DIRECTIONS> Report each line below that carries the word "lstrip".

Collected data:

━━━━━━━━

(** * PCBSchemaGen topology verifier: a shallow embedding of [src/task/topo]

    The Python modules of the verification pipeline are transcribed as Rocq
    functions over records that mirror the snapshot and knowledge-graph JSON.

    Conventions of the embedding.
    - A Python [str] is a [string], one character for each of its code
      points, which are taken to be ASCII (below 128).  On such text [upper],
      [strip] and [isdigit] are Python's.  Python's versions also act on
      letters, digits and spaces beyond ASCII, which the embedding does not
      cover.  Part ids, pin ids and pin roles come from the part library; the
      name of a net is free-form, so a statement that characterises a test on
      the upper-cased name or on the digits of the names of nets carries the
      hypothesis that these names are ASCII ([isascii]).
    - A Python [set] is a duplicate-free list in insertion order
      ([ListSet] over [string_dec]).  Python leaves the iteration order of a
      set unspecified, so results about sets are stated through membership,
      or do not depend on the order; where a loop over a set decides which
      message comes first, the embedding follows insertion order.
    - A Python [dict] that is iterated is an association list in insertion
      order; a [dict] that is only looked up is an association list as well.
    - [None] is [option]'s [None]; Python truthiness of an optional string is
      [truthy]. *)

From Stdlib Require Import String Ascii List ListSet Bool Arith ZArith Lia.
From Stdlib Require Import Decimal DecimalString DecimalNat Permutation Sorted.
Import ListNotations.
Open Scope string_scope.
Open Scope list_scope.
Open Scope nat_scope.

(* ================================================================== *)
(** ** Python string and container primitives *)
(* ================================================================== *)

Module Py.

(** [c.isspace()] on ASCII: TAB..CR, FS..US and the space. *)
Definition is_space (c : ascii) : bool :=
  let n := nat_of_ascii c in
  ((9 <=? n) && (n <=? 13)) || ((28 <=? n) && (n <=? 32)).

Fixpoint lstrip (s : string) : string :=
  match s with
  | EmptyString => EmptyString
  | String c r => if is_space c then lstrip r else s
  end.

Fixpoint rev_onto (s acc : string) : string :=
  match s with
  | EmptyString => acc
  | String c r => rev_onto r (String c acc)
  end.

Definition rev (s : string) : string := rev_onto s EmptyString.

Definition rstrip (s : string) : string := rev (lstrip (rev s)).

(** [s.strip()] *)
Definition strip (s : string) : string := rstrip (lstrip s).

(** [s.isascii()]: every character is below 128. *)
Fixpoint isascii (s : string) : bool :=
  match s with
  | EmptyString => true
  | String c r => (nat_of_ascii c <? 128) && isascii r
  end.

Definition upper_ascii (c : ascii) : ascii :=
  let n := nat_of_ascii c in
  if (97 <=? n) && (n <=? 122) then ascii_of_nat (n - 32) else c.

(** [s.upper()] of an ASCII string ([isascii]): the letters [a-z] become
    [A-Z].  Python also maps letters beyond ASCII, which are outside the
    embedding. *)
Fixpoint upper (s : string) : string :=
  match s with
  | EmptyString => EmptyString
  | String c r => String (upper_ascii c) (upper r)
  end.

(** [needle in hay] for two strings. *)
Fixpoint contains (needle hay : string) : bool :=
  String.prefix needle hay
  || match hay with
     | EmptyString => false
     | String _ r => contains needle r
     end.

(** [s.startswith(p)] *)
Definition startswith (s p : string) : bool := String.prefix p s.

(** [s[:1]] *)
Definition first1 (s : string) : string :=
  match s with
  | EmptyString => EmptyString
  | String c _ => String c EmptyString
  end.

Definition is_digit (c : ascii) : bool :=
  let n := nat_of_ascii c in (48 <=? n) && (n <=? 57).

Fixpoint all_digits (s : string) : bool :=
  match s with
  | EmptyString => true
  | String c r => is_digit c && all_digits r
  end.

(** [s.isdigit()] of an ASCII string ([isascii]): non-empty and only the
    digits [0-9].  Python also accepts digits beyond ASCII, which are
    outside the embedding. *)
Definition isdigit (s : string) : bool :=
  match s with
  | EmptyString => false
  | _ => all_digits s
  end.

(** [str(n)] for a non-negative integer. *)
Definition str_of_nat (n : nat) : string := NilEmpty.string_of_uint (Nat.to_uint n).

(** Truthiness of an optional string: [None] and [""] are falsy. *)
Definition truthy (o : option string) : bool :=
  match o with
  | Some (String _ _) => true
  | _ => false
  end.

(** [x or ""] *)
Definition or_empty (o : option string) : string :=
  match o with
  | Some s => s
  | None => ""
  end.

(** [a == b] on optional strings. *)
Definition opt_eqb (a b : option string) : bool :=
  match a, b with
  | Some x, Some y => String.eqb x y
  | None, None => true
  | _, _ => false
  end.

(** [x in (a, b, ...)] / [x in s] for strings. *)
Definition mem (x : string) (l : list string) : bool :=
  existsb (String.eqb x) l.

(** [any(p in s for p in patterns)] *)
Definition any_contains (patterns : list string) (s : string) : bool :=
  existsb (fun p => contains p s) patterns.

(** [sorted(l)] for strings: insertion sort on the byte order, which is the
    code-point order Python uses. *)
Fixpoint insert_sorted (x : string) (l : list string) : list string :=
  match l with
  | [] => [x]
  | y :: r => if String.leb x y then x :: l else y :: insert_sorted x r
  end.

Definition sorted (l : list string) : list string :=
  fold_right insert_sorted [] l.

(** Python sets of strings. *)
Definition strset := set string.

Definition set_of_list (l : list string) : strset :=
  fold_left (fun acc x => set_add string_dec x acc) l (empty_set string).

(** Ordered dictionaries with string keys. *)
Definition dict (V : Type) := list (string * V).

Fixpoint dict_get {V} (d : dict V) (k : string) : option V :=
  match d with
  | [] => None
  | (k', v) :: r => if String.eqb k k' then Some v else dict_get r k
  end.

Definition dict_has {V} (d : dict V) (k : string) : bool :=
  match dict_get d k with Some _ => true | None => false end.

(** [d[k] = f(d.get(k, default))], a new key going last. *)
Fixpoint dict_update {V} (d : dict V) (k : string) (default : V) (f : V -> V) : dict V :=
  match d with
  | [] => [(k, f default)]
  | (k', v) :: r =>
      if String.eqb k k' then (k', f v) :: r
      else (k', v) :: dict_update r k default f
  end.

(** [d.setdefault(k, []).append(x)] *)
Definition dict_append {V} (d : dict (list V)) (k : string) (x : V) : dict (list V) :=
  dict_update d k [] (fun l => l ++ [x]).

━━━━━━━━

RESULT>
Fixpoint lstrip (s : string) : string :=
  | String c r => if is_space c then lstrip r else s
Definition rstrip (s : string) : string := rev (lstrip (rev s)).
Definition strip (s : string) : string := rstrip (lstrip s).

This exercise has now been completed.